Indikator Wie er Daten gewichtet Verzögerung Glätte Beste Verwendung
SMA Gleiches Gewicht für jeden Preis im Fenster Höchste Hoch, am glattesten Langsamer, stabiler Langfristtrend und Basislinien
EMA Exponentiell abnehmendes Gewicht zu jüngeren Preisen Mittelhoch Mittelhoch Allgemeine Trendfolge, ein häufiger Standard
WMA Linear abnehmendes Gewicht, am schwersten auf dem neuesten Preis Mittel Mittel, kann unruhig sein Eine schnellere Trendablesung als SMA oder EMA
HMA Verschachtelte WMAs plus Verzögerungstilgung und Wurzel-Glättung Niedrigste Hoch, schnell und glatt Frühe Trend- und Wendeerkennung oder ein Trendfilter, mit Bestätigung

Warum der Hull Moving Average wichtig ist

Krypto handelt rund um die Uhr ohne Sitzungspausen und mit häufigen scharfen Bewegungen, sodass Trends binnen Stunden entstehen und drehen können. Ein langsamer Durchschnitt kann einen Trader eine Bewegung erst bestätigen lassen, wenn ein großer Teil davon bereits gelaufen ist. Eine Linie mit geringer Verzögerung wie der HMA verkleinert diesen Abstand, was ein wesentlicher Grund ist, warum schnell reagierende gleitende Durchschnitte bei Kryptotradern beliebt sind.

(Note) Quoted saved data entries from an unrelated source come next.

Definition do_register (c : OpContext) (cur : option NicknameInfo) : result Change :=
  let op := c_op c in
  let status := current_status cur (c_height c) in
  reject spends_any c with "register transaction cannot spend nickname bond outpoint";
  _ ← auth (c_tx c) (op_ownerPubKey op);
  reject bool_decide (is_Some cur) && negb (registrable status)
    with "nickname is not available for registration";
  let upserts :=
    match cur with
    | Some i =>
        if HasBondOutpoint i &&
           match status with Nicknames.RELEASED | Nicknames.BOND_CLAIMABLE => true | _ => false end
        then [(GetBondOutpoint i, op_nickname op)] else []
    | None => []
    end in
  let pricing := Nicknames.GetPricing (name_size op) (c_multiplier c) in
  let ownerPubKey := CPubKey (op_ownerPubKey op) in
  reject negb (IsFullyValid ownerPubKey) || negb (IsCompressed ownerPubKey)
    with "register owner pubkey is invalid";
  bondVout ← FindUniqueBondOutput (c_tx c) (GetScriptForRawPubKey ownerPubKey) (Nicknames.bondAmount pricing);
  let active := i32 (c_height c + Nicknames.ActiveBlocks mapArgs) in
  Ok (mkChange
        (mkInfo (op_nickname op) (op_ownerPubKey op) (op_payoutAddress op) (c_height c) active
           (i32 (active + Nicknames.GraceBlocks mapArgs)) (Nicknames.bondAmount pricing)
           (tx_hash (c_tx c)) bondVout (tx_hash (c_tx c)) false false)
        true true upserts [] 1).

Definition do_update (c : OpContext) (cur : option NicknameInfo) : result Change :=
  reject spends_any c with "update transaction cannot spend nickname bond outpoint";
  match cur with
  | None => Err "nickname does not exist"
  | Some i =>
      reject negb (IsMutableNicknameStatus (info_GetStatus i (c_height c)))
        with "nickname is not mutable in current status";
      _ ← auth (c_tx c) (ownerPubKey i);
      Ok (mkChange (update_info i (op_payoutAddress (c_op c)) (tx_hash (c_tx c))) true false [] [] 0)
  end.

(** The bond checks that transfer and renewal share. *)
Definition check_own_bond (c : OpContext) (i : NicknameInfo) (msg : string) : result unit :=
  reject negb (HasBondOutpoint i) with "nickname does not have an active bond outpoint";
  reject negb (bool_decide (spent_own c = GetBondOutpoint i)) with msg;
  Ok tt.

Definition do_transfer (c : OpContext) (cur : option NicknameInfo) : result Change :=
  reject negb (spends_one_own c) with "transfer transaction must spend current nickname bond outpoint";
  match cur with
  | None => Err "nickname does not exist"
  | Some i =>
      reject negb (IsMutableNicknameStatus (info_GetStatus i (c_height c)))
        with "nickname is not mutable in current status";
      _ ← auth (c_tx c) (ownerPubKey i);
      _ ← check_own_bond c i "transfer transaction must spend the indexed nickname bond outpoint";
      let newOwnerPubKey := CPubKey (op_newOwnerPubKey (c_op c)) in
      reject negb (IsFullyValid newOwnerPubKey) || negb (IsCompressed newOwnerPubKey)
        with "transfer new owner pubkey is invalid";
      newBondVout ← FindUniqueBondOutput (c_tx c) (GetScriptForRawPubKey newOwnerPubKey) (bondAmount i);
      Ok (mkChange (transfer_info i (op_newOwnerPubKey (c_op c)) (tx_hash (c_tx c)) newBondVout)
            true true [] [] 0)
  end.

Definition do_renew (c : OpContext) (cur : option NicknameInfo) : result Change :=
  reject negb (spends_one_own c) with "renew transaction must spend current nickname bond outpoint";
  match cur with
  | None => Err "nickname does not exist"
  | Some i =>
      reject negb (IsMutableNicknameStatus (info_GetStatus i (c_height c)))
        with "nickname is not renewable in current status";
      _ ← auth (c_tx c) (ownerPubKey i);
      _ ← check_own_bond c i "renew transaction must spend the indexed nickname bond outpoint";
      let ownerPubKey := CPubKey (ownerPubKey i) in
      reject negb (IsFullyValid ownerPubKey) || negb (IsCompressed ownerPubKey)
        with "renew owner pubkey is invalid";
      let increase := Nicknames.GetRenewalBondIncrease (name_size (c_op c)) (c_multiplier c) in
      reject (increase <? 0) || (MAX_MONEY - increase <? bondAmount i) with "renew bond amount overflow";
      let renewedBondAmount := bondAmount i + increase in
      renewedBondVout ← FindUniqueBondOutput (c_tx c) (GetScriptForRawPubKey ownerPubKey) renewedBondAmount;
      let active := i32 (Z.max (activeUntilHeight i) (c_height c) + Nicknames.ActiveBlocks mapArgs) in
      Ok (mkChange (renew_info i active (i32 (active + Nicknames.GraceBlocks mapArgs)) renewedBondAmount
                      (tx_hash (c_tx c)) renewedBondVout) true true [] [] 0)
  end.

Definition do_release (c : OpContext) (cur : option NicknameInfo) : result Change :=
  reject spends_any c with "release transaction cannot spend nickname bond outpoint";
  match cur with
  | None => Err "nickname does not exist"
  | Some i =>
      reject negb (IsMutableNicknameStatus (info_GetStatus i (c_height c)))
        with "nickname is not releasable in current status";
      _ ← auth (c_tx c) (ownerPubKey i);
      Ok (mkChange (release_info i (tx_hash (c_tx c))) true false [] [] 0)
  end.

Definition claims_current (c : OpContext) (i : NicknameInfo) : bool :=
  HasBondOutpoint i && bool_decide (spent_own c = GetBondOutpoint i).

Definition do_claim (c : OpContext) (cur : option NicknameInfo) : result Change :=
  reject negb (spends_one_own c) with "claim transaction must spend indexed nickname bond outpoint";
  match cur with
  | None => Err "nickname does not exist"
  | Some i =>
      if claims_current c i then
        reject negb (match info_GetStatus i (c_height c) with Nicknames.BOND_CLAIMABLE => true | _ => false end)
          with "nickname bond is not claimable";
        _ ← auth (c_tx c) (ownerPubKey i);
        Ok (mkChange (claim_info i (tx_hash (c_tx c))) true true [] [] 0)
      else Ok (mkChange i false false [] [spent_own c] 0)
  end.

Definition apply_operation (c : OpContext) (cur : option NicknameInfo) : result Change :=
  match op_type (c_op c) with
  | REGISTER => do_register c cur
  | UPDATE => do_update c cur
  | TRANSFER => do_transfer c cur
  | RENEW => do_renew c cur
  | RELEASE => do_release c cur
  | CLAIM_BOND => do_claim c cur
  | NONE => Err "invalid nickname operation type"
  | OTHER _ => Ok (mkChange (default empty_info cur) false false [] [] 0)
  end.

End Rules.

Section Block.
Context `{AddressOps} `{CryptoOps}.
Variable mapArgs : gmap string string.

(** The record a working state stands for. *)
Definition current_record (st : NicknameWorkingState) : option NicknameInfo :=
  if existsNow st then Some (current st) else None.

(** Writing a change back through the reference [current]. *)
Definition write_back (name : string) (st : NicknameWorkingState) (ch : Change) (w : Work) : Work :=
  let st' := if ch_dirty ch then mkWorking (loaded st) (existedBefore st) true true (before st) (ch_info ch) else st in
  let w' := set_state name st' w in
  let w' := if ch_reindex ch then indexBondOutpoint name st' w' else w' in
  mkWork (states w') (nicknameBondOutpoints w') (bondOutpointOwners w')
    (w_bondIndexUpserts w' ++ ch_upserts ch) (w_bondIndexErases w' ++ ch_erases ch)
    (u32 (w_registeredCount w' + ch_registered ch)).

Definition only_bond_spend : string :=
  "nickname bond outpoint may only be spent by transfer, renew, or claim transaction".

Definition insufficient_fee (operation : NicknameOperation) (required actual : Z) : string :=
  ("insufficient fee for " +:+ NicknameOpTypeToString (op_type operation) +:+ ": required=" +:+
   FormatMoney required +:+ " actual=" +:+ FormatMoney actual)%string.

(** The checks common to the cases, before the switch. *)
Definition check_fee (operation : NicknameOperation) (multiplier fee : Z) : result unit :=
  match GetRequiredNicknameFee operation multiplier with
  | None => Err "unknown nickname operation type"
  | Some requiredFee =>
      if fee <? requiredFee then Err (insufficient_fee operation requiredFee fee) else Ok tt
  end.

Definition check_spent_names (operation : NicknameOperation) (spent : gmap string COutPoint) : result unit :=
  reject (1 <? size spent)%nat
    with "nickname operation transaction cannot spend bond outpoints for multiple nicknames";
  reject negb (bool_decide (spent = ∅)) && negb (bool_decide (is_Some (spent !! op_nickname operation)))
    with "nickname operation transaction spends bond outpoint for a different nickname";
  Ok tt.

(** One round of the loop over the transactions. *)
Definition process_tx (db : NicknameStateDB) (multiplier blockHeight : Z) (tx : CTransaction)
    (txundo : option CTxUndo) (fee : Z) (w : Work) : result Work :=
  parsed ← ExtractNicknameOperationFromTx tx;
  '(spent, w) ← collect_spent db (vin tx) ∅ w;
  match parsed with
  | None => reject negb (bool_decide (spent = ∅)) with only_bond_spend; Ok w
  | Some operation =>
      reject IsCoinBase tx with "coinbase transaction cannot contain nickname operations";
      _ ← check_fee operation multiplier fee;
      let '(st, w) := loadState db (op_nickname operation) w in
      _ ← check_spent_names operation spent;
      ch ← apply_operation mapArgs (fun tx owner => TxHasOwnerAuthorizationInput tx txundo owner)
             (mkOpContext tx operation spent multiplier blockHeight) (current_record st);
      Ok (write_back (op_nickname operation) st ch w)
  end.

In der Praxis funktioniert der HMA am besten als eine von mehreren Richtungseingaben statt als Signalgeber für sich allein. Seine aufgeräumte Auf- oder Abwärtssteigung kann ein technisches Dashboard speisen oder neben den Indikatoren auf der Preisprognose-Seite einer Coin stehen und hilft, die aktuelle Trendrichtung einzuordnen. Merke dir nur, was er ist und was nicht: Er reagiert schneller als ältere Durchschnitte, er whipsawt, wenn der Markt keinen Trend hat, und er sagt den Preis nie voraus. Als Trendwerkzeug mit Bestätigung behandelt, nicht als Vorhersage, verdient der Hull Moving Average seinen Platz auf einem Krypto-Chart.